**Try it:** After locating the line that contains "congruence|done]| |by intros err w' [= _ ->]].", restate it and each later line word for word through the end of the records.

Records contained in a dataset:
Lemma service_validation ns w :
  (service_ok (templates w) ns <-> NetworkService.validate ns w = Done None w) /\
  (NetworkService.validate ns w = Panic <->
     (exists md, ns_Metadata ns = Some md /\ md_Name md <> "") /\ ns_Spec ns = None) /\
  (forall err w', NetworkService.validate ns w = Done err w' -> w' = w).
Proof.
  unfold NetworkService.validate.
  destruct (ns_Metadata ns) as [md|] eqn:Emd.
  2: { split_and!; [split; [intros []; congruence|done]|split; [done|by intros [(md & ? & _) _]]|by intros err w' [= _ ->]]. }
  destruct (String.eqb (md_Name md) "") eqn:En.
  { apply String.eqb_eq in En. split_and!; [split; [intros []; congruence|done]| |by intros err w' [= _ ->]].
    split; [done|]. intros [(md' & [= <-] & H) _]. done. }
  apply String.eqb_neq in En. destruct (ns_Spec ns) as [spec|] eqn:Esp; cbn.
  2: { split_and!; [split; [intros []; congruence|done]|split; [intros _; split; [by exists md|done]|done]|done]. }
  set (pods_check := NetworkService.validateNetworkPods _ _).
  assert (pods_check = None <-> Forall pod_ok (nss_NetworkPods spec)) as Hpods.
  { unfold pods_check, NetworkService.validateNetworkPods. rewrite first_error_none, Forall_map.
    apply Forall_iff. intros pod. apply pod_check. }
  assert (service_ok (templates w) ns <-> Forall pod_ok (nss_NetworkPods spec) /\
    Forall (conn_ok (templates w) (nss_NetworkPods spec)) (nss_Connections spec)) as ->.
  { split; [|intros [? ?]; by econstructor]. intros [md' spec' _ _ H ? ?]. assert (spec' = spec) as -> by congruence. done. }
  destruct pods_check as [e|].
  { split_and!; [|split; [done|by intros [_ ?]]|by intros err w' [= _ ->]].
    split; [intros [H _]; by apply Hpods in H|done]. }
  assert (Forall pod_ok (nss_NetworkPods spec)) as Hok by by apply Hpods.
  destruct (decides_forR w (nss_Connections spec) _ _
    (fun conn _ => connection_check w (md_Name md) (nss_NetworkPods spec) conn Hok)) as (r & R & Hr).
  unfold mbnd, mret. rewrite R. split_and!; [|split; [done|by intros [_ ?]]|by intros err w' [= _ ->]].
  rewrite <- Hr. destruct r as [e|[]]; (split; [|done]); by intros [].
Qed.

**Answer to this task:**
  { apply String.eqb_eq in En. split_and!; [split; [intros []; congruence|done]| |by intros err w' [= _ ->]].
    split; [done|]. intros [(md' & [= <-] & H) _]. done. }
  apply String.eqb_neq in En. destruct (ns_Spec ns) as [spec|] eqn:Esp; cbn.
  2: { split_and!; [split; [intros []; congruence|done]|split; [intros _; split; [by exists md|done]|done]|done]. }
  set (pods_check := NetworkService.validateNetworkPods _ _).
  assert (pods_check = None <-> Forall pod_ok (nss_NetworkPods spec)) as Hpods.
  { unfold pods_check, NetworkService.validateNetworkPods. rewrite first_error_none, Forall_map.
    apply Forall_iff. intros pod. apply pod_check. }
  assert (service_ok (templates w) ns <-> Forall pod_ok (nss_NetworkPods spec) /\
    Forall (conn_ok (templates w) (nss_NetworkPods spec)) (nss_Connections spec)) as ->.
  { split; [|intros [? ?]; by econstructor]. intros [md' spec' _ _ H ? ?]. assert (spec' = spec) as -> by congruence. done. }
  destruct pods_check as [e|].
  { split_and!; [|split; [done|by intros [_ ?]]|by intros err w' [= _ ->]].
    split; [intros [H _]; by apply Hpods in H|done]. }
  assert (Forall pod_ok (nss_NetworkPods spec)) as Hok by by apply Hpods.
  destruct (decides_forR w (nss_Connections spec) _ _
    (fun conn _ => connection_check w (md_Name md) (nss_NetworkPods spec) conn Hok)) as (r & R & Hr).
  unfold mbnd, mret. rewrite R. split_and!; [|split; [done|by intros [_ ?]]|by intros err w' [= _ ->]].
  rewrite <- Hr. destruct r as [e|[]]; (split; [|done]); by intros [].
Qed.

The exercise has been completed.